Can't help Drew with his request, since my daily blogroll runs around 
a couple dozen once you factor in the apolitical ones, but it did 
remind me that I wanted to make a podcast recommendation that's 
tangentially pop-related at best, but I know there are some folks here 
it would appeal to. Since early January, an AM news talk station in 
Seattle has been running a nightly three-hour show called Too 
Beautiful To Live, hosted by a guy named Luke Burbank.  Burbank used 
to work for NPR: I first discovered him a couple years ago doing 
pieces on All Things Considered, and he later became a regular on the 
weekly comedy-quiz show Wait Wait, Don't Tell Me. Last year, he helped 
develop NPR's new morning news show The Bryant Park Project, but he 
left the show in December mostly because he hated being away from his 
hometown of Seattle, where his teenage daughter lives.

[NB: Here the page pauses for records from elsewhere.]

(* ===== verification/Account.v ===== *)
(** * The local accounts (crates/cordiale-core/src/e2e_account.rs)

    An account of the session library with the pair that owns it, and the
    accounts of this device. The keys of an account are a parameter; what the
    operating system draws at random is an argument. *)

From S2P Require Import Prelude.
From S2P Require Import RustStr.
From S2P Require Import State.
From stdpp Require Import options.

(** The keys of [vodozemac::olm::Account] that are handed out: the public
    texts that are not yet published, and the operations on them. *)
Class OlmKeys `{O : Olm} := {
  (** [Account::new], with what it draws. *)
  account_new : string -> account;
  (** [Account::generate_one_time_keys] and [generate_fallback_key]. *)
  generate_one_time : string -> N -> account -> account;
  generate_fallback : string -> account -> account;
  forget_fallback : account -> account;
  stored_one_time_count : account -> N;
  max_one_time : account -> N;
  (** The values of the maps [one_time_keys] and [fallback_key], as texts. *)
  one_time_texts : account -> list string;
  fallback_texts : account -> list string;
  mark_as_published : account -> account;
}.

(** The keys that are handed out are apart from the identity of the account. *)
Class OlmKeysLaws `{OlmKeys} : Prop := {
  identity_generate_one_time seed n a :
    identity_ed25519 (generate_one_time seed n a) = identity_ed25519 a /\
    identity_curve25519 (generate_one_time seed n a) = identity_curve25519 a;
  identity_generate_fallback seed a :
    identity_ed25519 (generate_fallback seed a) = identity_ed25519 a /\
    identity_curve25519 (generate_fallback seed a) = identity_curve25519 a;
  identity_forget_fallback a :
    identity_ed25519 (forget_fallback a) = identity_ed25519 a /\
    identity_curve25519 (forget_fallback a) = identity_curve25519 a;
  identity_mark_as_published a :
    identity_ed25519 (mark_as_published a) = identity_ed25519 a /\
    identity_curve25519 (mark_as_published a) = identity_curve25519 a;
  published_one_time a : one_time_texts (mark_as_published a) = [];
  published_fallback a : fallback_texts (mark_as_published a) = [];
}.

Module AccountError.
Inductive t := BadId | Exists | Missing.

#[global] Instance eq_dec : EqDecision t.
Proof. solve_decision. Defined.
End AccountError.

Module AccountId.
Record t := mk { network : string; device : string }.

#[global] Instance eq_dec : EqDecision t.
Proof. solve_decision. Defined.

#[global] Instance countable : Countable t.
Proof.
  refine (inj_countable' (fun i => (network i, device i)) (fun p => mk p.1 p.2) _).
  by intros [].
Defined.

Definition new (network device : string) : result t AccountError.t :=
  if is_empty network || is_empty device then Err AccountError.BadId else Ok (mk network device).
End AccountId.

Module LocalAccount.
Section Local.
Context `{K : OlmKeys}.

Record t := mk { id : AccountId.t; account : State.account }.

Definition create (seed : string) (id : AccountId.t) : t := mk id (account_new seed).

Definition from_account (id : AccountId.t) (a : State.account) : t := mk id a.

Definition with_account (l : t) (a : State.account) : t := mk (id l) a.

Definition sign (l : t) (message : string) : string := sign_text (account l) message.

Definition generate_one_time_keys (seed : string) (count : N) (l : t) : t :=
  if (0 <? count)%N then with_account l (generate_one_time seed count (account l)) else l.

Definition curve25519 (l : t) : string := identity_curve25519 (account l).
Definition ed25519 (l : t) : string := identity_ed25519 (account l).

(** The account and how many keys it made. *)
Definition replenish_one_time_keys (seed : string) (target : N) (l : t) : t * N :=
  let target := N.min target (max_one_time (account l)) in
  let missing := (target - stored_one_time_count (account l))%N in
  (if (0 <? missing)%N then with_account l (generate_one_time seed missing (account l)) else l,
   missing).

Definition one_time_key_count (l : t) : N := stored_one_time_count (account l).

Definition unpublished_one_time_keys (l : t) : list string :=
  merge_sort String.le (one_time_texts (account l)).

Definition rotate_fallback_key (seed : string) (l : t) : t :=
  with_account l (generate_fallback seed (forget_fallback (account l))).

Definition unpublished_fallback_key (l : t) : option string := head (fallback_texts (account l)).

Definition mark_published (l : t) : t := with_account l (mark_as_published (account l)).
End Local.
#[global] Arguments t {_}.
End LocalAccount.

Module AccountStore.
Section Accounts.
Context `{K : OlmKeys}.

Definition t : Type := gmap AccountId.t LocalAccount.t.

Definition create (seed : string) (id : AccountId.t) (s : t)
    : t * result LocalAccount.t AccountError.t :=
  match s !! id with
  | Some _ => (s, Err AccountError.Exists)
  | None => let l := LocalAccount.create seed id in (<[id := l]> s, Ok l)
  end.

Definition get (s : t) (id : AccountId.t) : result LocalAccount.t AccountError.t :=
  ok_or (s !! id) AccountError.Missing.

(** A change through [get_mut]. *)
Definition update (s : t) (id : AccountId.t) (change : LocalAccount.t -> LocalAccount.t)
    : t * result unit AccountError.t :=
  match s !! id with
  | Some l => (<[id := change l]> s, Ok tt)
  | None => (s, Err AccountError.Missing)
  end.

Definition remove (s : t) (id : AccountId.t) : t * option LocalAccount.t :=
  (delete id s, s !! id).

Definition len (s : t) : N := N.of_nat (size s).
Definition empty (s : t) : bool := bool_decide (s = ∅).
End Accounts.
End AccountStore.
(* ===== verification/SendDoor.v ===== *)
(** * The send door and the consent requests (crates/cordiale-core/src/rest.rs)

    The request of the E2E send door with its checks, the consent requests of
    two peers, and the tests of a target (slash.rs). *)

From S2P Require Import Prelude.
From S2P Require Import RustStr.
From S2P Require Import Interfaces.
From S2P Require Import Wire.
From S2P Require Import DeviceRoutes.
From stdpp Require Import options.

(** ** Targets *)

(** The lock sign U+1F512 in UTF-8. *)
Definition QUERY_LOCK_LABEL : string := utf8_of [240; 159; 148; 146]%N.

Definition one_of (chars : list ascii) (c : ascii) : bool := contains chars c.

Definition is_channel (name : string) : bool :=
  match name with
  | String c _ => one_of ["#"; "&"; "!"; "+"]%char c
  | "" => false
  end.

Definition DEFAULT_PREFIXES : list ascii := ["~"; "&"; "@"; "%"; "+"]%char.

Fixpoint is_statusmsg_target (target : string) : bool :=
  match target with
  | "" => false
  | String c remainder =>
      if negb (one_of DEFAULT_PREFIXES c) then false
      else is_channel remainder || is_statusmsg_target remainder
  end.

Definition NEWLINE : ascii := "010".
Definition RETURN : ascii := "013".

(** A text with one of the characters that no target has. *)
Definition breaks_line (text : string) : bool :=
  any_char (one_of [RETURN; NEWLINE; "000"; " "]%char) text.

(** The test of [E2eSendRequest::new] and of [valid_e2e_peer_target]. *)
Definition valid_e2e_peer_target (target : string) : bool :=
  negb (is_empty target) && negb (contains_str QUERY_LOCK_LABEL target)
  && negb (is_channel target) && negb (is_statusmsg_target target)
  && negb (breaks_line target).

(** [str::lines().count()]: the last line counts when it is not empty. *)
Fixpoint lines_count (s : string) : N :=
  match s with
  | "" => 0
  | String c "" => 1
  | String c s => (if ascii_eqb c NEWLINE then 1 else 0) + lines_count s
  end.

(** ** The send door *)

Module E2eSendVerb.
Inductive t := KeyReq | PkMsg | Msg | Nack.

#[global] Instance eq_dec : EqDecision t.
Proof. solve_decision. Defined.

Definition parse (text : string) : result t WireError :=
  if decide (text = "keyreq") then Ok KeyReq
  else if decide (text = "pkmsg") then Ok PkMsg
  else if decide (text = "msg") then Ok Msg
  else if decide (text = "nack") then Ok Nack
  else Err BadVerb.

Definition frame_verb (v : t) : Verb.t :=
  match v with
  | KeyReq => Verb.KeyReq
  | PkMsg => Verb.PkMsg
  | Msg => Verb.Msg
  | Nack => Verb.Nack
  end.
End E2eSendVerb.

Module E2eSendPriority.
Inductive t := Control | Text | Reactive.

#[global] Instance eq_dec : EqDecision t.
Proof. solve_decision. Defined.
End E2eSendPriority.

(** The arms of the [match] on the text of a priority. *)
Definition priority_of (text : string) : result E2eSendPriority.t WireError :=
  if decide (text = "control") then Ok E2eSendPriority.Control
  else if decide (text = "text") then Ok E2eSendPriority.Text
  else if decide (text = "reactive") then Ok E2eSendPriority.Reactive
  else Err BadPriority.

Module E2eSendRequest.
Record t := mk {
  target : string;
  verb : E2eSendVerb.t;
  from : string;
  to : string;
  payload : string;
  priority : option E2eSendPriority.t;
  expires_at : option N;
}.

Definition FIELDS : list string :=
  ["target"; "verb"; "from"; "to"; "payload"; "priority"; "expires_at"].

Section Request.
Context {C : Crypto} {J : Json}.

Definition expiry_allowed (verb : E2eSendVerb.t) (priority : option E2eSendPriority.t)
    (deadline : N) : bool :=
  bool_decide (priority = Some E2eSendPriority.Control)
  && match verb with E2eSendVerb.Msg | E2eSendVerb.PkMsg => true | _ => false end
  && negb (deadline =? 0)%N && (deadline <=? Z.to_N I64_MAX)%N.

Definition new (target : string) (verb : E2eSendVerb.t) (from to payload : string)
    (priority : option E2eSendPriority.t) (expires_at : option N) : result t WireError :=
  if negb (valid_e2e_peer_target target) then Err BadTarget else
  let? _ := check_addresses (E2eSendVerb.frame_verb verb) from to in
  if (SEND_PAYLOAD_MAX_BYTES <? str_len payload)%N then Err PayloadTooLarge else
  if (SEND_PAYLOAD_MAX_LINES <? lines_count payload)%N then Err TooManyLines else
  let? _ := check_compact_json payload in
  match expires_at with
  | Some deadline =>
      if negb (expiry_allowed verb priority deadline) then Err BadExpiry
      else Ok (mk target verb from to payload priority expires_at)
  | None => Ok (mk target verb from to payload priority expires_at)
  end.

Definition read_priority (map : gmap string value)
    : result (option E2eSendPriority.t) WireError :=
  match map !! "priority" with
  | None => Ok None
  | Some v =>
      match as_str v with
      | Some text => rmap Some (priority_of text)
      | None => Err BadFieldType
      end
  end.

Definition read_expires_at (map : gmap string value) : result (option N) WireError :=
  match map !! "expires_at" with
  | None => Ok None
  | Some v =>
      match as_f64 v with
      | Some _ => rmap Some (ok_or (as_u64 v) BadExpiry)
      | None => Err BadFieldType
      end
  end.

Definition from_value (v : value) : result t WireError :=
  let? map := as_object v in
  let? _ := reject_unknown_fields map FIELDS in
  let? verb := rbind (required_str map "verb") E2eSendVerb.parse in
  let? priority := read_priority map in
  let? expires_at := read_expires_at map in
  let? target := required_str map "target" in
  let? from := required_str map "from" in
  let? to := required_str map "to" in
  let? payload := required_str map "payload" in
  new target verb from to payload priority expires_at.

Definition deadline_passed (r : t) (now_unix_secs : N) : bool :=
  match expires_at r with Some deadline => (deadline <=? now_unix_secs)%N | None => false end.
End Request.
End E2eSendRequest.

(** ** Consent requests *)

Definition E2E_CONSENT_PAYLOAD_MAX_BYTES : N := 1024.

Module E2eRequestState.
Inductive t := Incoming | Outgoing | Accepted | Refused | Expired.

#[global] Instance eq_dec : EqDecision t.
Proof. solve_decision. Defined.

Definition parse (text : string) : result t WireError :=
  if decide (text = "incoming") then Ok Incoming
  else if decide (text = "outgoing") then Ok Outgoing
  else if decide (text = "accepted") then Ok Accepted
  else if decide (text = "refused") then Ok Refused
  else if decide (text = "expired") then Ok Expired
  else Err BadFieldType.

Definition as_str (s : t) : string :=
  match s with
  | Incoming => "incoming"
  | Outgoing => "outgoing"
  | Accepted => "accepted"
  | Refused => "refused"
  | Expired => "expired"
  end.
End E2eRequestState.

Section Optional.
Context {J : Json}.

Definition optional_payload (map : gmap string value) (field : string)
    : result (option string) WireError :=
  match map !! field with
  | None => Ok None
  | Some v =>
      if is_null v then Ok None else
      match as_str v with
      | Some payload =>
          if (str_len payload <=? E2E_CONSENT_PAYLOAD_MAX_BYTES)%N then Ok (Some payload)
          else Err PayloadTooLarge
      | None => Err BadFieldType
      end
  end.

Definition optional_string (map : gmap string value) (field : string)
    : result (option string) WireError :=
  match map !! field with
  | None => Ok None
  | Some v => if is_null v then Ok None else rmap Some (ok_or (as_str v) BadFieldType)
  end.
End Optional.

Module E2eRequest.
Record t := mk {
  id : N;
  peer : string;
  state : E2eRequestState.t;
  payload : option string;
  at_ : string;
  expires_at : option string;
}.

Definition FIELDS : list string := ["id"; "peer"; "state"; "payload"; "at"; "expires_at"].

Definition from_value `{J : Json} (v : value) : result t WireError :=
  let? map := as_object v in
  let? _ := reject_unknown_fields map FIELDS in
  let? id := ok_or (id ← map !! "id" ≫= as_u64; if (0 <? id)%N then Some id else None)
               MissingField in
  let? peer := required_str map "peer" in
  if negb (valid_e2e_peer_target peer) then Err BadTarget else
  let? state := rbind (required_str map "state") E2eRequestState.parse in
  let? payload := optional_payload map "payload" in
  let? at_ := required_str map "at" in
  if is_empty at_ then Err MissingField else
  let? expires_at := optional_string map "expires_at" in
  Ok (mk id peer state payload at_ expires_at).
End E2eRequest.

Module E2eRequestList.
Record t := mk { requests : list E2eRequest.t }.

Definition from_value `{J : Json} (v : value) : result t WireError :=
  let? map := as_object v in
  let? _ := reject_unknown_fields map ["requests"] in
  let? values := ok_or (map !! "requests" ≫= as_array) MissingField in
  let? requests := collect_result E2eRequest.from_value values in
  Ok (mk requests).
End E2eRequestList.

Module E2eConsentLine.
Record t := mk { from : string; payload : string }.

Definition new `{C : Crypto, J : Json} (from payload : string) : result t WireError :=
  if negb (is_did_shape from) then Err BadDid else
  if (E2E_CONSENT_PAYLOAD_MAX_BYTES <? str_len payload)%N then Err PayloadTooLarge else
  let? _ := check_compact_json payload in
  Ok (mk from payload).
End E2eConsentLine.

Module E2eRequestCreate.
Record t := mk { target : string; from : string; payload : string }.

Definition new (target : string) (line : E2eConsentLine.t) : result t WireError :=
  if negb (valid_e2e_peer_target target) then Err BadTarget
  else Ok (mk target (E2eConsentLine.from line) (E2eConsentLine.payload line)).
End E2eRequestCreate.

So he moved back home to Seattle and started working at an AM talk 
station -- which so far is basically the plot of Frasier, now that I 
think about it -- but his nightly show Too Beautiful To Live is truly 
not like anything else you can hear on talk radio right now.  This is 
much more like talk radio used to be back in the day, when it really 
was just people ruminating into microphones.  There is a standing 
policy that he refuses to gin up feigned outrage about anything, 
shouting matches are verboten, callers don't get onto the air, and 
politics and sports are only to be discussed when they're relevant: 
for example, last week, there was some choice material about Roger 
Clemens' slow-motion meltdown in front of a Congressional hearing, but 
that led quickly into a discussion, with examples, of that horrible 
moment when you get busted in a lie and everyone knows it, which for 
me makes much better radio than yet another rehash of the BALCO 
scandal.

Luke, his producer Jen and his engineer Sean are all pop-culture 
obsessives, and so pop music does get discussed fairly regularly on 
the show -- the theme song of which, by the way, is Ben Lee's "Catch 
My Disease," which gives massive points in its favor just by itself --  
such as during an opening segment recently where Luke and Sean 
attempted a live, on-air mashup of the Vampire Weekend single and Paul 
Simon's "Diamonds On The Soles Of Her Shoes" (which really are damn 
near the same song, frankly), alongside movies (Luke is obsessed with 
THERE WILL BE BLOOD, and was the first media figure I heard jump onto 
the "I...drink...your...MILKSHAKE!" bandwagon, playing a clip of that 
line obsessively until it started getting to the point that everyone 
else was quoting it as well), TV shows and other topics such as the 
nightly segment Awesome/Not Awesome, in which the day's news stories 
are graded according to that admirably simple scale.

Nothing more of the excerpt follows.